Bland-Altman analyses further revealed an upper LOA interval of 10.779 and a lower LOA interval of −7.933. These results indicate that the RR data measured by the ES30 device is in agreement with the reference value data provided by the BeneVision N15 device.

Discussion and limitations

With ongoing advancements in medical technology, wearable vital monitoring devices are gaining increasing importance in clinical applications. In the future, their portability is likely to supersede traditional bedside vital monitoring systems. For some patients, this advantage enables real-time monitoring while they are on the move, a capability that bedside systems cannot provide.

For example, real-time monitoring of patients undergoing rehabilitation using a wearable device can significantly improve rehabilitation outcomes. The setting in which this device could provide benefit, is in community hospitals or at home. Monitoring of these patients with this device can be achieved from a distance, and potentially prevent patients being admitted for long-term stays in bigger general hospitals, away from their local area. This prevents unnecessary hospital admissions and the use of beds as fit enough patients can go home whilst being safely monitored.

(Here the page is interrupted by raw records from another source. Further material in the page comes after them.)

(** C3, as the code has it.  [save_content] of the RC driver encodes
    the merged text in Windows-1252 first.  A text that Windows-1252
    can represent is written as its Windows-1252 octets, one per
    character and nothing before them.  When some character has no
    Windows-1252 octet, the [UnicodeEncodeError] is caught and the
    octets [FF FE] are written.  Then the whole text is encoded in
    UTF-16, low octet first: when no code point of the text is a
    surrogate these octets follow the mark and the call returns; when
    one is, the second [UnicodeEncodeError] is not caught and leaves
    [save_content] with only the mark written.  An exception raised
    before the text exists is not caught either, and nothing is
    written. *)
Theorem save_content_cp1252_or_utf16 `{tk : Toolkit} (self : Format)
        (fs : gmap string (list Z)) (handle : list Z) :
  (∀ e, WindowsRCFormat.outputrclines self fs = Raise e →
        WindowsRCFormat.save_content self fs handle = (Raise e, handle))
  ∧ (∀ text,
       WindowsRCFormat.outputrclines self fs = Ok text →
       (Forall cp1252_representable text →
        ∃ data,
          Forall2 cp1252_octet text data
          ∧ length data = length text
          ∧ WindowsRCFormat.save_content self fs handle = (Ok tt, handle ++ data))
       ∧ (Exists (λ c, ¬ cp1252_representable c) text →
          Forall (λ c, codecs.is_surrogate c = false) text →
          ∃ pieces,
            Forall2 utf16le_octets text pieces
            ∧ WindowsRCFormat.save_content self fs handle
              = (Ok tt, handle ++ [0xFF; 0xFE]%Z ++ concat pieces))
       ∧ (Exists (λ c, codecs.is_surrogate c = true) text →
          ∃ pos,
            WindowsRCFormat.save_content self fs handle
            = (Raise (UnicodeEncodeError "utf-16-le" pos),
               handle ++ [0xFF; 0xFE]%Z))).
Proof.
  unfold WindowsRCFormat.save_content. split.
  - by intros e ->.
  - intros text ->. unfold codecs.encode_cp1252, codecs.encode_utf16le.
    split_and!.
    + intros Htext.
      destruct (cp1252_from_Ok text 0 Htext) as (data & -> & Hall).
      exists data. split_and!; [|by rewrite (Forall2_length _ _ _ Hall)|done].
      eapply Forall2_impl; [exact Hall|]. intros c b. apply cp1252_char_is_octet.
    + intros Hout Hscalar.
      destruct (cp1252_from_Raise text 0 Hout) as (e & -> & ->).
      destruct (utf16le_from_no_surrogate text 0 Hscalar) as (pieces & -> & Hall).
      exists pieces. split; [done|]. by rewrite <- app_assoc.
    + intros Hsur.
      destruct (cp1252_from_Raise text 0) as (e & -> & ->).
      { eapply Exists_impl; [exact Hsur|]. intros c. apply surrogate_not_representable. }
      destruct (utf16le_from_surrogate text 0 Hsur) as [pos ->]. by exists pos.
Qed.

(** Two CJK characters, written as a mark and four octets; [H], the
    euro sign and [e] with acute accent, written as three octets; and
    [A] followed by a lone surrogate, which leaves the mark alone. *)
Lemma save_content_cp1252_or_utf16_witness :
  WindowsRCFormat.save_content (tk := Demo.toolkit)
    (Demo.rc_format "/srv/repo/app.rc") Demo.fs [7]%Z
  = (Ok tt, [7; 0xFF; 0xFE; 0x2D; 0x4E; 0x87; 0x65]%Z)
  ∧ WindowsRCFormat.save_content (tk := Demo.toolkit)
      (Demo.rc_format "/srv/repo/en.rc") Demo.fs [7]%Z
    = (Ok tt, [7; 0x48; 0x80; 0xE9]%Z)
  ∧ ∃ pos,
      WindowsRCFormat.save_content (tk := Demo.toolkit)
        (Demo.rc_format "/srv/repo/bad.rc")
        surrogate_fs [7]%Z
      = (Raise (UnicodeEncodeError "utf-16-le" pos), [7]%Z ++ [0xFF; 0xFE]%Z).
Proof.
  split_and!.
  - destruct (proj1 (proj2 (proj2 (save_content_cp1252_or_utf16
                (tk := Demo.toolkit) (Demo.rc_format "/srv/repo/app.rc") Demo.fs [7]%Z)
                [0x4E2D; 0x6587]%Z ltac:(vm_compute; reflexivity))))
      as (pieces & Hall & ->).
    + apply Exists_cons_hd, not_representable_intro. vm_compute. reflexivity.
    + repeat (apply Forall_cons_2; [vm_compute; reflexivity|]). apply Forall_nil_2.
    + apply Forall2_cons_inv_l in Hall as (bs1 & pieces1 & H1 & Hall & ->).
      apply Forall2_cons_inv_l in Hall as (bs2 & pieces2 & H2 & Hall & ->).
      apply Forall2_nil_inv_l in Hall as ->.
      destruct H1 as [[_ ->]|[H1 _]]; [|lia].
      destruct H2 as [[_ ->]|[H2 _]]; [|lia].
      vm_compute. reflexivity.
  - destruct (proj1 (proj2 (save_content_cp1252_or_utf16
                (tk := Demo.toolkit) (Demo.rc_format "/srv/repo/en.rc") Demo.fs [7]%Z)
                [72; 0x20AC; 0xE9]%Z ltac:(vm_compute; reflexivity)))
      as (data & Hall & Hlen & ->).
    + repeat (apply Forall_cons_2; [eexists; vm_compute; reflexivity|]).
      apply Forall_nil_2.
    + apply Forall2_cons_inv_l in Hall as (b1 & data1 & H1 & Hall & ->).
      apply Forall2_cons_inv_l in Hall as (b2 & data2 & H2 & Hall & ->).
      apply Forall2_cons_inv_l in Hall as (b3 & data3 & H3 & Hall & ->).
      apply Forall2_nil_inv_l in Hall as ->.
      destruct H1 as [[_ ->]|[[H1 _]|H1]]; [|lia|].
      2:{ apply cp1252_high_bounds_elem in H1. simpl in H1. lia. }
      destruct H3 as [[H3 _]|[[_ ->]|H3]]; [lia| |].
      2:{ apply cp1252_high_bounds_elem in H3. simpl in H3. lia. }
      destruct H2 as [[H2 _]|[[H2 _]|H2]]; [lia|lia|].
      assert (b2 = 128%Z) as ->.
      { eapply (NoDup_fst_inj codecs.cp1252_high 8364%Z);
          [apply cp1252_high_codes_NoDup|done|].
        apply (bool_decide_eq_true_1 _). vm_compute. reflexivity. }
      reflexivity.
  - apply (proj2 (proj2 (proj2 (save_content_cp1252_or_utf16
             (tk := Demo.toolkit) (Demo.rc_format "/srv/repo/bad.rc")
             surrogate_fs [7]%Z)
             [0x41; 0xD800]%Z ltac:(vm_compute; reflexivity)))).
    apply Exists_cons_tl, Exists_cons_hd. reflexivity.
Defined.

This signals that healthcare services may rely more heavily on such devices in the future to provide more accurate and real-time health monitoring. This will help to improve the quality of life for patients, while also opening up new possibilities for healthcare services.

The study described in this article is to study the concurrent validity and comparability of wearable sensors in clinical environment. Therefore, we study both the simulator and real patients, and compare their performance with bedside monitors. This is a unique study undertaken to address concerns relating to the deployment of wearable devices in hospital. The BeneVision N15 device, which is widely used in clinical practice, was adopted for the purpose of this study as a reference device and was used to validate the comparability and agreement of the mWear device. This study employed the Bland-Altman analysis method, which is an important tool for assessing agreement between measurement techniques, to assess whether a wearable life monitoring device can be used as an alternative to bedside life monitoring devices.

In a pre-experiment using the ProSim 8 Simulator as a data source, it was indicated that the EP30 has similar stability and data accuracy as the BeneVision N15 when measuring the data provided by the simulator.

However, results indicated that the measurements taken by the various sub-devices of the mWear from the volunteer study showed slight deviations when compared to those of the more traditional bedside monitoring device, but generally indicated a high level of concurrent validity and consistency.

These results demonstrate the potential of the mWear device to replace traditional bedside vital monitoring devices in clinical settings, and could be used as a reference for clinical trials.

The results of the current study of the mWear device demonstrated its accuracy and concurrent validity, it has to be recognised that there are some limitations and shortcomings in the experiment. The source of data for this experiment was based on 16 healthy or sub-healthy volunteers, and although their data were authentic and reliable, their vital signs were not the same as those of various patients in the clinical setting, which may not fully represent the physiological diversity and conditions of clinical patients. Based on the experimental design, the volunteers were required to use two sets of devices simultaneously for data collection, and the BeneVision N15 device was not portable, and the volunteers were not able to perform other activities during the entire period of data collection, which resulted in the mWear device not reflecting its portability in the experiment.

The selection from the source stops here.